Fan poll: Top 5 LINKIN PARK songs | Revolver

Fan poll: Top 5 LINKIN PARK songs

"Numb" didn't even make the cut!
linkin park GETTY 2014, Chiaki Nozu/WireImage
Linkin Park, 2014
photograph by Chiaki Nozu/WireImage

Linkin Park fans mean business.

The people who love the second-wave nu-metal leaders wield an immense appreciation for their wide-ranging discography and feel a deep, spiritual connection with late frontman Chester Bennington, who put his heart into every line he ever wrote and treated each vocal take like he was drawing from his last breath. Linkin Park songs are intense — musically and emotionally — so we knew asking fans to pick their single favorite track by the band would yield some tough calls.

Fortunately, our readers delivered, and the results were fascinating. See the top five vote-getters ranked accordingly below.

5. "Papercut" 

"Papercut" is the opening track of Linkin Park's smash debut, Hybrid Theory, and it basically establishes everything great about the band's sound right from the jump. The menacing but not too heavy guitar chugs, the stray DJ scritches, the deep groove, the wounded chorus and the rap-sing interplay between Bennington and co-vocalist Mike Shinoda.

This is Linkin Park in a nutshell.

4. "In the End" 

Alongside "One Step Closer," "In the End" is one of Hybrid Theory's runaway singles, and arguably the band's most popular song overall. It's easy to hear why.

Bennington's chorus on this track just explodes with raw emotion, as he yells the defeatist lyrics — "I tried so hard and got so far/but in the end, it doesn't even matter" —  at the top of his lungs without losing control of the melody's inherent catchiness.

No matter how many times you hear it, "In the End" never loses its gut-punching impact. 

3. "One Step Closer"

It's interesting to see our readers pick "One Step Closer" as their favorite Hybrid Theory track.

Compared to the anthemic power of "In the End," "One Step Closer" has a much more traditional nu-metal vibe, with its tense, muttery verses building to an apoplectic torrent of, "SHUT UP!"'s, during the final breakdown. The two singers play good-cop/bad-cop on the hook, with Bennington wailing the beginning of a line that Shinoda then finishes with a metallic snarl. Click, click boom. 

2. "Breaking the Habit"

For a lot of listeners, "Numb" is the obvious Meteora standout, but we salute our peeps for going with "Breaking the Habit."

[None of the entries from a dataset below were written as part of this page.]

(** ** Endpoints *)

Definition endpoint_ok (e : usb_host_endpoint) : Prop :=
  (length (ep_desc e) = 7%nat ∨ length (ep_desc e) = 9%nat) ∧ 0 ≤ ep_extra e ∧ 0 ≤ ep_extralen e ∧ ep_extra e + ep_extralen e ≤ Z.of_nat (length raw) ∧
  1 ≤ Z.ldiff (byte (ep_desc e) 2) 128 < 16.
(** A setting: the endpoints that were found fit into the array, which has room for at most [USB_MAXENDPOINTS]. *)
Definition alt_ok (a : usb_host_interface) : Prop :=
  length (a_desc a) = 9%nat ∧ 0 ≤ a_extra a ∧ 0 ≤ a_extralen a ∧ a_extra a + a_extralen a ≤ Z.of_nat (length raw) ∧
  match a_endpoint a with
  | Some eps => Z.of_nat (length eps) ≤ USB_MAXENDPOINTS ∧ 0 ≤ bNumEndpoints a ≤ Z.of_nat (length eps) ∧ Forall endpoint_ok (take (Z.to_nat (bNumEndpoints a)) eps)
  | None => bNumEndpoints a = 0
  end.
Lemma byte_insert_eq d i v : (i < length d)%nat → byte (<[i := v]> d) i = v.
Proof. intros Hi. unfold byte. apply nth_lookup_Some. by apply list_lookup_insert_eq. Qed.
Lemma byte_insert_ne d i j v : i ≠ j → byte (<[i := v]> d) j = byte d j.
Proof. intros Hi. unfold byte. rewrite !nth_lookup. by rewrite list_lookup_insert_ne. Qed.
Lemma take_insert_snoc {A} (l : list A) k x : (k < length l)%nat → take (S k) (<[k := x]> l) = take k l ++ [x].
Proof.
  intros Hk. rewrite (take_S_r _ _ x) by (by apply list_lookup_insert_eq). by rewrite take_insert_ge by lia.
Qed.
Lemma ldiff_address a : byte_ok a → (16 <=? Z.ldiff a 128) || (Z.ldiff a 128 =? 0) = false → 1 ≤ Z.ldiff a 128 < 16.
Proof.
  intros Ha E. apply orb_false_iff in E as [E1 E2]. bool_solve. assert (0 ≤ Z.ldiff a 128) by (apply Z.ldiff_nonneg; left; unfold byte_ok in Ha; lia). lia.
Qed.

It's the more forward-thinking of Meteora's biggest singles, with a relatively guitar-less verse that's built on skittering drum 'n' bass breaks and a more ballad-like vocal deliver from Bennington that flexes his dynamic range. It never fully detonates in the way "Numb" or "In the End Do," and that built-up tension with no predictable release makes it that much more addicting to return to. 

1. "Given Up"

We've gotta say, we did not see this one coming.

"Given Up" is a track from Linkin Park's third album, Minutes to Midnight, the one where they dropped a lot of the nu-metal flavor for a more ragged, hard-rock type of sound. The record still sold incredibly well and remains beloved by hardcore fans, especially its song "Given Up," which appears to be so well-liked that it beat out every other Linkin Park track — including "Numb" — to take No. 1 slot in this poll.

With its minimalist, bass-driven verses and crunchy, gutsy bursts of guitar during the chorus (which Bennington fucking belts), "Given Up" has a serious grunge vibes, channeling the toothy charisma of Nevermind-era Nirvana — but in a way that feels quintessentially Linkin Park.